The entries below are to be duplicated exactly, with nothing left out.
════════
Lemma writeOn_completes env s r w w' :
  around w' = around w -> results w' = results w -> framed w' = framed w -> completes r w (writeOn env s r w').
Proof.
  intros Ha Hr Hf. assert (forall e, completes r w (failOn (rq_id r) e w')) as Hfail.
  { intros e. apply (failOn_completes _ _ _ _ s []); [done..|by rewrite app_nil_r|by left]. }
  unfold writeOn. destruct (ctxErrAgain env); [done|]. destruct (hasDeadline env); [|apply Hfail].
  destruct (setDeadlineErr env); [apply Hfail|]. cbn [negb].
  destruct (writeFrameTo (writes env) (rq_payload r)) as [data err].
  destruct err as [e|]; [apply (failOn_completes _ _ _ _ s []); [done..|by cbn; rewrite app_nil_r|by left]|].
  cbn. destruct (stopped w').
  - apply (failOn_completes _ _ _ _ s [(s, r)]); [done..|by cbn; rewrite Hf|by right].
  - split; [done|]. exists None, [(s, r)]. cbn. rewrite Hr, Hf. split_and!; [done..|right; by exists s].
Qed.

Lemma writeRequest_completes env r w : completes r w (writeRequest env r w).
Proof.
  unfold writeRequest. destruct (ctxErr env) as [e|]; [by apply completes_error|].
  destruct (stream (wr w)) as [s|]; [by apply writeOn_completes|].
  destruct (openAnswer env) as [e|[s|]]; [by apply completes_error|by apply writeOn_completes|by apply completes_error].
Qed.

(** ** The invariant *)

Record WriterInv (w : world) : Prop := mkWriterInv {
  wi_streams : streams_ok w;
  wi_requests : requests_ok [] w;
  wi_queue : zlen (queue (wr w)) <= 1;
  wi_prewarm : zlen (prewarm (wr w)) <= 1;
  wi_left : at_phase (wr w) <> Looping -> stopped w = true /\ stream (wr w) = None
}.

Lemma WriterInv_start : WriterInv newPeerStreamWriter.
Proof.
  split; cbn; try done; [split; try done; intros sr Hin; by apply not_elem_of_nil in Hin|].
  split; cbn; try done.
  - exists []. split_and!; [done..|]. intros r Hin. by apply not_elem_of_nil in Hin.
  - apply NoDup_nil_2.
  - intros r Hin. by apply not_elem_of_nil in Hin.
Qed.

Lemma completes_requests r w w' : completes r w w' -> requests_ok [r] w -> requests_ok [] w'.
Proof.
  intros (Ha & c & more & Hr & Hf & Hm) H. apply around_fields in Ha as (_ & Hq & _ & _ & Hs & Hacc).
  rewrite Hacc, Hq, Hs, Hr, Hf. by apply QueueInv_complete.
Qed.

(** A request leaves the queue and is completed. *)
Lemma completes_keeps r rest w w' :
  WriterInv w -> queue (wr w) = r :: rest -> completes r (set_queue rest w) w' -> streams_ok w' ->
  (at_phase (wr w) <> Looping -> stream (wr w') = None) -> WriterInv w'.
Proof.
  intros [St Re Qu Pr Le] Hq Hc Hst Hsn. pose proof Hc as [Ha _]. apply around_fields in Ha as (Hph & Hq' & Hpr & Hstop & _).
  cbn in Hph, Hq', Hpr, Hstop. split; [done| | | |].
  - apply (completes_requests r (set_queue rest w)); [done|]. apply QueueInv_take. cbn. by rewrite <- Hq.
  - rewrite Hq'. rewrite Hq in Qu. cbn in Qu. lia.
  - by rewrite Hpr.
  - rewrite Hph, Hstop. intros Hl. split; [by apply Le|by apply Hsn].
Qed.

Lemma set_stopped_inv b w : WriterInv w -> (stopped w = true -> b = true) -> WriterInv (set_stopped b w).
Proof. intros [St Re Qu Pr Le] Hb. split; try done. cbn. intros Hl. destruct (Le Hl) as [Hst Hsn]. by rewrite Hb. Qed.

Lemma stopStream_inv w : WriterInv w -> stopped w = true -> WriterInv (stopStream w).
Proof.
  intros [St Re Qu Pr Le] Hs. unfold stopStream. destruct (resetStream_streams w St) as [Hst Hn].
  destruct (around_resetStream w) as (Ha & Hr & Hf). apply around_fields in Ha as (Hph & Hq & Hp & Hsp & Hse & Hac).
  split; cbn; [done| | | |].
  - by rewrite Hq, Hr, Hf, Hse, Hac.
  - by rewrite Hq.
  - by rewrite Hp.
  - intros _. by rewrite Hsp, Hn.
Qed.

Lemma looping_spec w : looping w = true -> at_phase (wr w) = Looping.
Proof. apply bool_decide_eq_true_1. Qed.

Lemma queue_inv_head w r rest : WriterInv w -> queue (wr w) = r :: rest -> r ∈ accepted w /\ rq_payload r <> [].
Proof.
  intros H Hq. assert (r ∈ accepted w) as Hr.
  { destruct (qi_order _ _ _ _ _ _ (wi_requests _ H)) as (gone & -> & _). rewrite Hq, !elem_of_app. right; right. by left. }
  split; [done|]. by apply (qi_sent _ _ _ _ _ _ (wi_requests _ H)).
Qed.

Lemma runRequest_inv env w w' : WriterInv w -> at_phase (wr w) = Looping -> runRequest env w = Some w' -> WriterInv w'.
Proof.
  intros H Hl. unfold runRequest. destruct (queue (wr w)) as [|r rest] eqn:Hq; [done|].
  destruct (queue_inv_head w r rest H Hq) as [Hr Hne]. cbn [stopped set_queue set_wr].
  destruct (stopped w) eqn:Hs.
  - intros [= <-]. apply stopStream_inv; [|done]. apply (completes_keeps r rest w); [done..| | |done].
    + by apply completes_error.
    + apply H.
  - destruct (freshStream _ _) eqn:Hf; [|done]. intros [= <-].
    apply (completes_keeps r rest (set_stopped (stopSeen env) w)); [by apply set_stopped_inv; rewrite ?Hs|done| | |done].
    + apply (writeRequest_completes env r (set_queue rest (set_stopped (stopSeen env) w))).
    + apply writeRequest_streams; [apply H|done..].
Qed.

(** A prewarm is taken from its channel, and nothing happens to requests. *)
Lemma prewarm_keeps id rest w w' :
  WriterInv w -> prewarm (wr w) = id :: rest -> around w' = around (set_prewarm rest w) ->
  results w' = results w -> framed w' = framed w -> streams_ok w' ->
  (at_phase (wr w) <> Looping -> stream (wr w') = None) -> WriterInv w'.
Proof.
  intros [St Re Qu Pr Le] Hp Ha Hr Hf Hst Hsn. apply around_fields in Ha as (Hph & Hq & Hpr & Hsp & Hse & Hac).
  cbn in Hph, Hq, Hpr, Hsp, Hse, Hac. split; [done| | | |].
  - by rewrite Hac, Hq, Hr, Hse, Hf.
  - by rewrite Hq.
  - rewrite Hpr. rewrite Hp in Pr. cbn in Pr. lia.
  - rewrite Hph, Hsp. intros Hl. split; [by apply Le|by apply Hsn].
Qed.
════════
__EXERCISE RESULT__.
Lemma writeOn_completes env s r w w' :
  around w' = around w -> results w' = results w -> framed w' = framed w -> completes r w (writeOn env s r w').
Proof.
  intros Ha Hr Hf. assert (forall e, completes r w (failOn (rq_id r) e w')) as Hfail.
  { intros e. apply (failOn_completes _ _ _ _ s []); [done..|by rewrite app_nil_r|by left]. }
  unfold writeOn. destruct (ctxErrAgain env); [done|]. destruct (hasDeadline env); [|apply Hfail].
  destruct (setDeadlineErr env); [apply Hfail|]. cbn [negb].
  destruct (writeFrameTo (writes env) (rq_payload r)) as [data err].
  destruct err as [e|]; [apply (failOn_completes _ _ _ _ s []); [done..|by cbn; rewrite app_nil_r|by left]|].
  cbn. destruct (stopped w').
  - apply (failOn_completes _ _ _ _ s [(s, r)]); [done..|by cbn; rewrite Hf|by right].
  - split; [done|]. exists None, [(s, r)]. cbn. rewrite Hr, Hf. split_and!; [done..|right; by exists s].
Qed.

Lemma writeRequest_completes env r w : completes r w (writeRequest env r w).
Proof.
  unfold writeRequest. destruct (ctxErr env) as [e|]; [by apply completes_error|].
  destruct (stream (wr w)) as [s|]; [by apply writeOn_completes|].
  destruct (openAnswer env) as [e|[s|]]; [by apply completes_error|by apply writeOn_completes|by apply completes_error].
Qed.

(** ** The invariant *)

Record WriterInv (w : world) : Prop := mkWriterInv {
  wi_streams : streams_ok w;
  wi_requests : requests_ok [] w;
  wi_queue : zlen (queue (wr w)) <= 1;
  wi_prewarm : zlen (prewarm (wr w)) <= 1;
  wi_left : at_phase (wr w) <> Looping -> stopped w = true /\ stream (wr w) = None
}.

Lemma WriterInv_start : WriterInv newPeerStreamWriter.
Proof.
  split; cbn; try done; [split; try done; intros sr Hin; by apply not_elem_of_nil in Hin|].
  split; cbn; try done.
  - exists []. split_and!; [done..|]. intros r Hin. by apply not_elem_of_nil in Hin.
  - apply NoDup_nil_2.
  - intros r Hin. by apply not_elem_of_nil in Hin.
Qed.

Lemma completes_requests r w w' : completes r w w' -> requests_ok [r] w -> requests_ok [] w'.
Proof.
  intros (Ha & c & more & Hr & Hf & Hm) H. apply around_fields in Ha as (_ & Hq & _ & _ & Hs & Hacc).
  rewrite Hacc, Hq, Hs, Hr, Hf. by apply QueueInv_complete.
Qed.

(** A request leaves the queue and is completed. *)
Lemma completes_keeps r rest w w' :
  WriterInv w -> queue (wr w) = r :: rest -> completes r (set_queue rest w) w' -> streams_ok w' ->
  (at_phase (wr w) <> Looping -> stream (wr w') = None) -> WriterInv w'.
Proof.
  intros [St Re Qu Pr Le] Hq Hc Hst Hsn. pose proof Hc as [Ha _]. apply around_fields in Ha as (Hph & Hq' & Hpr & Hstop & _).
  cbn in Hph, Hq', Hpr, Hstop. split; [done| | | |].
  - apply (completes_requests r (set_queue rest w)); [done|]. apply QueueInv_take. cbn. by rewrite <- Hq.
  - rewrite Hq'. rewrite Hq in Qu. cbn in Qu. lia.
  - by rewrite Hpr.
  - rewrite Hph, Hstop. intros Hl. split; [by apply Le|by apply Hsn].
Qed.

Lemma set_stopped_inv b w : WriterInv w -> (stopped w = true -> b = true) -> WriterInv (set_stopped b w).
Proof. intros [St Re Qu Pr Le] Hb. split; try done. cbn. intros Hl. destruct (Le Hl) as [Hst Hsn]. by rewrite Hb. Qed.

Lemma stopStream_inv w : WriterInv w -> stopped w = true -> WriterInv (stopStream w).
Proof.
  intros [St Re Qu Pr Le] Hs. unfold stopStream. destruct (resetStream_streams w St) as [Hst Hn].
  destruct (around_resetStream w) as (Ha & Hr & Hf). apply around_fields in Ha as (Hph & Hq & Hp & Hsp & Hse & Hac).
  split; cbn; [done| | | |].
  - by rewrite Hq, Hr, Hf, Hse, Hac.
  - by rewrite Hq.
  - by rewrite Hp.
  - intros _. by rewrite Hsp, Hn.
Qed.

Lemma looping_spec w : looping w = true -> at_phase (wr w) = Looping.
Proof. apply bool_decide_eq_true_1. Qed.

Lemma queue_inv_head w r rest : WriterInv w -> queue (wr w) = r :: rest -> r ∈ accepted w /\ rq_payload r <> [].
Proof.
  intros H Hq. assert (r ∈ accepted w) as Hr.
  { destruct (qi_order _ _ _ _ _ _ (wi_requests _ H)) as (gone & -> & _). rewrite Hq, !elem_of_app. right; right. by left. }
  split; [done|]. by apply (qi_sent _ _ _ _ _ _ (wi_requests _ H)).
Qed.

Lemma runRequest_inv env w w' : WriterInv w -> at_phase (wr w) = Looping -> runRequest env w = Some w' -> WriterInv w'.
Proof.
  intros H Hl. unfold runRequest. destruct (queue (wr w)) as [|r rest] eqn:Hq; [done|].
  destruct (queue_inv_head w r rest H Hq) as [Hr Hne]. cbn [stopped set_queue set_wr].
  destruct (stopped w) eqn:Hs.
  - intros [= <-]. apply stopStream_inv; [|done]. apply (completes_keeps r rest w); [done..| | |done].
    + by apply completes_error.
    + apply H.
  - destruct (freshStream _ _) eqn:Hf; [|done]. intros [= <-].
    apply (completes_keeps r rest (set_stopped (stopSeen env) w)); [by apply set_stopped_inv; rewrite ?Hs|done| | |done].
    + apply (writeRequest_completes env r (set_queue rest (set_stopped (stopSeen env) w))).
    + apply writeRequest_streams; [apply H|done..].
Qed.

(** A prewarm is taken from its channel, and nothing happens to requests. *)
Lemma prewarm_keeps id rest w w' :
  WriterInv w -> prewarm (wr w) = id :: rest -> around w' = around (set_prewarm rest w) ->
  results w' = results w -> framed w' = framed w -> streams_ok w' ->
  (at_phase (wr w) <> Looping -> stream (wr w') = None) -> WriterInv w'.
Proof.
  intros [St Re Qu Pr Le] Hp Ha Hr Hf Hst Hsn. apply around_fields in Ha as (Hph & Hq & Hpr & Hsp & Hse & Hac).
  cbn in Hph, Hq, Hpr, Hsp, Hse, Hac. split; [done| | | |].
  - by rewrite Hac, Hq, Hr, Hse, Hf.
  - by rewrite Hq.
  - rewrite Hpr. rewrite Hp in Pr. cbn in Pr. lia.
  - rewrite Hph, Hsp. intros Hl. split; [by apply Le|by apply Hsn].
Qed.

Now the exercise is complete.